Description of the task :: Output exactly, with nothing added, the entries from the first line through the line with "by rewrite Hh, Z.eqb_refl.".

Available records ::
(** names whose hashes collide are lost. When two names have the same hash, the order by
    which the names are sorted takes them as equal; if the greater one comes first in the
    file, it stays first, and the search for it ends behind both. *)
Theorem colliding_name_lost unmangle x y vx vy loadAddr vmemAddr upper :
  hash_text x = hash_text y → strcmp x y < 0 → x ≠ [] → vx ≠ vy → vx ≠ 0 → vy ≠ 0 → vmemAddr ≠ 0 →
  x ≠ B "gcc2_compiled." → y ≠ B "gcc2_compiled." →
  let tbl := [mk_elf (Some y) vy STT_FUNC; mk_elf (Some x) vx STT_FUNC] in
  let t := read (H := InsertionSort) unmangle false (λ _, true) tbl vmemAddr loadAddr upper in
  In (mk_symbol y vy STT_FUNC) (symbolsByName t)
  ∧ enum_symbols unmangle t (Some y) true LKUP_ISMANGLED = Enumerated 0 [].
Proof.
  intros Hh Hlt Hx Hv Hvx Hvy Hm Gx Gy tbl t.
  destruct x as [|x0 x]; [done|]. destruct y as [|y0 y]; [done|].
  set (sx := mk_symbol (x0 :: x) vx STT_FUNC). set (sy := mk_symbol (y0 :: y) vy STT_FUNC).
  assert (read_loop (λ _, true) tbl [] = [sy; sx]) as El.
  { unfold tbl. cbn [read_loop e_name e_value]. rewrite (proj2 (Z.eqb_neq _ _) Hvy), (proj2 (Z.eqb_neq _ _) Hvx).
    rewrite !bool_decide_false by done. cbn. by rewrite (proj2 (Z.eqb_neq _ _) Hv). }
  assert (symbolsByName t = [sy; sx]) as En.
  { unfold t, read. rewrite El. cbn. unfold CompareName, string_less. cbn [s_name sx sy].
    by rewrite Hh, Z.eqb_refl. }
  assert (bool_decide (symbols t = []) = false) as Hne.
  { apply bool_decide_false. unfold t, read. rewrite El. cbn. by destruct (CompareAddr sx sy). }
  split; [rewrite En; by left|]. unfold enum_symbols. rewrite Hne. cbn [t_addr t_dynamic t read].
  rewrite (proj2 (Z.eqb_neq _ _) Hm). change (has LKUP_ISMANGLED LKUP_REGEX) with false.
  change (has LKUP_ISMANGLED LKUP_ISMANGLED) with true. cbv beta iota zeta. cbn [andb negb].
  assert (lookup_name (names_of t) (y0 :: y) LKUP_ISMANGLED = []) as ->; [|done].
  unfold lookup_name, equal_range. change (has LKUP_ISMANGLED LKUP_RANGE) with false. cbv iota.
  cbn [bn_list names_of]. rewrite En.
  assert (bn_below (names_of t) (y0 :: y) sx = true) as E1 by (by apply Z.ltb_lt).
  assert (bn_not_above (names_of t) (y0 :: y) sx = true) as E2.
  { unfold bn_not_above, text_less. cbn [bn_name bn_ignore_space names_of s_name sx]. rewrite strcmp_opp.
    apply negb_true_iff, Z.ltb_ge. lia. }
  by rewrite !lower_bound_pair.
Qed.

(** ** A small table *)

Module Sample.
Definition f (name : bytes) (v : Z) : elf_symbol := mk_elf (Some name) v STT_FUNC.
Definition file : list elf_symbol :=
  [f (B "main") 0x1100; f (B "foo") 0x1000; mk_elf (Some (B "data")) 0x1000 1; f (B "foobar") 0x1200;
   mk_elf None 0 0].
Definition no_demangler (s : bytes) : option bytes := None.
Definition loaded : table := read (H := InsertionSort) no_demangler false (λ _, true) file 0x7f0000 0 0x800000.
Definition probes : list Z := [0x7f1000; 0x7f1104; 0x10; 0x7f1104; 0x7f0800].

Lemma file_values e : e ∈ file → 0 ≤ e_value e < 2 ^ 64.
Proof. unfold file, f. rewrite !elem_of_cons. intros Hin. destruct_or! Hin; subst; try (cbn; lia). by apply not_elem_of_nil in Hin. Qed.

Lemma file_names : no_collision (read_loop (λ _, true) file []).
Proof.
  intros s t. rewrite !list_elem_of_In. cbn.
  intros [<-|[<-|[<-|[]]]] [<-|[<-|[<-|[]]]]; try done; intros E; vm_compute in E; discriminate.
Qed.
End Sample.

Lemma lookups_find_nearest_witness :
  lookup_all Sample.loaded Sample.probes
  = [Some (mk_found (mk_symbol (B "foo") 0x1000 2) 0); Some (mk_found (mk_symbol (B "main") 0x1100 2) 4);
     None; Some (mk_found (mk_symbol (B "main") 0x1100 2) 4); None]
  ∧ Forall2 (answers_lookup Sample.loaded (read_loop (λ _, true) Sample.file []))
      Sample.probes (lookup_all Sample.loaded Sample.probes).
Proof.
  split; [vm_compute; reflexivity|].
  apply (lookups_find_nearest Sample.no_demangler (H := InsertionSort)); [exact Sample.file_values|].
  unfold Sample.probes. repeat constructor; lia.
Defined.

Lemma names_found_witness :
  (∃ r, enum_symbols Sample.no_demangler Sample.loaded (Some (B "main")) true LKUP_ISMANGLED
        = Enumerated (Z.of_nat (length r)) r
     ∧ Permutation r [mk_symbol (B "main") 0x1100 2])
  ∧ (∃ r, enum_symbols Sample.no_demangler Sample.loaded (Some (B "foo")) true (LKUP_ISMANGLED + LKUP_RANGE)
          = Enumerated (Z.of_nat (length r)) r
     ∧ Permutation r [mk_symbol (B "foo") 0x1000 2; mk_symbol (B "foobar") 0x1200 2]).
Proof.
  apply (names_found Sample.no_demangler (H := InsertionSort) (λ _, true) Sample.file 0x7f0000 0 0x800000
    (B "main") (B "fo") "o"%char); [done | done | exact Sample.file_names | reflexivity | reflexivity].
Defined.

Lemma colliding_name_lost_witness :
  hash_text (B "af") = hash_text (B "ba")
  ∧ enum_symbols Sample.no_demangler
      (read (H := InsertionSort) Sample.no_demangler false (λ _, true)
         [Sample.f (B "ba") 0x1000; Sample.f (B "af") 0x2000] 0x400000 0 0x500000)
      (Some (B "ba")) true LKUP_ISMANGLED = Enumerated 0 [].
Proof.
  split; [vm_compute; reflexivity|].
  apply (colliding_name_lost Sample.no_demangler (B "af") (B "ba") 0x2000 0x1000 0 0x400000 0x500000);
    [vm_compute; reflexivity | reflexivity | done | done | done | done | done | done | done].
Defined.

Expected answer ::
(** names whose hashes collide are lost. When two names have the same hash, the order by
    which the names are sorted takes them as equal; if the greater one comes first in the
    file, it stays first, and the search for it ends behind both. *)
Theorem colliding_name_lost unmangle x y vx vy loadAddr vmemAddr upper :
  hash_text x = hash_text y → strcmp x y < 0 → x ≠ [] → vx ≠ vy → vx ≠ 0 → vy ≠ 0 → vmemAddr ≠ 0 →
  x ≠ B "gcc2_compiled." → y ≠ B "gcc2_compiled." →
  let tbl := [mk_elf (Some y) vy STT_FUNC; mk_elf (Some x) vx STT_FUNC] in
  let t := read (H := InsertionSort) unmangle false (λ _, true) tbl vmemAddr loadAddr upper in
  In (mk_symbol y vy STT_FUNC) (symbolsByName t)
  ∧ enum_symbols unmangle t (Some y) true LKUP_ISMANGLED = Enumerated 0 [].
Proof.
  intros Hh Hlt Hx Hv Hvx Hvy Hm Gx Gy tbl t.
  destruct x as [|x0 x]; [done|]. destruct y as [|y0 y]; [done|].
  set (sx := mk_symbol (x0 :: x) vx STT_FUNC). set (sy := mk_symbol (y0 :: y) vy STT_FUNC).
  assert (read_loop (λ _, true) tbl [] = [sy; sx]) as El.
  { unfold tbl. cbn [read_loop e_name e_value]. rewrite (proj2 (Z.eqb_neq _ _) Hvy), (proj2 (Z.eqb_neq _ _) Hvx).
    rewrite !bool_decide_false by done. cbn. by rewrite (proj2 (Z.eqb_neq _ _) Hv). }
  assert (symbolsByName t = [sy; sx]) as En.
  { unfold t, read. rewrite El. cbn. unfold CompareName, string_less. cbn [s_name sx sy].
    by rewrite Hh, Z.eqb_refl. }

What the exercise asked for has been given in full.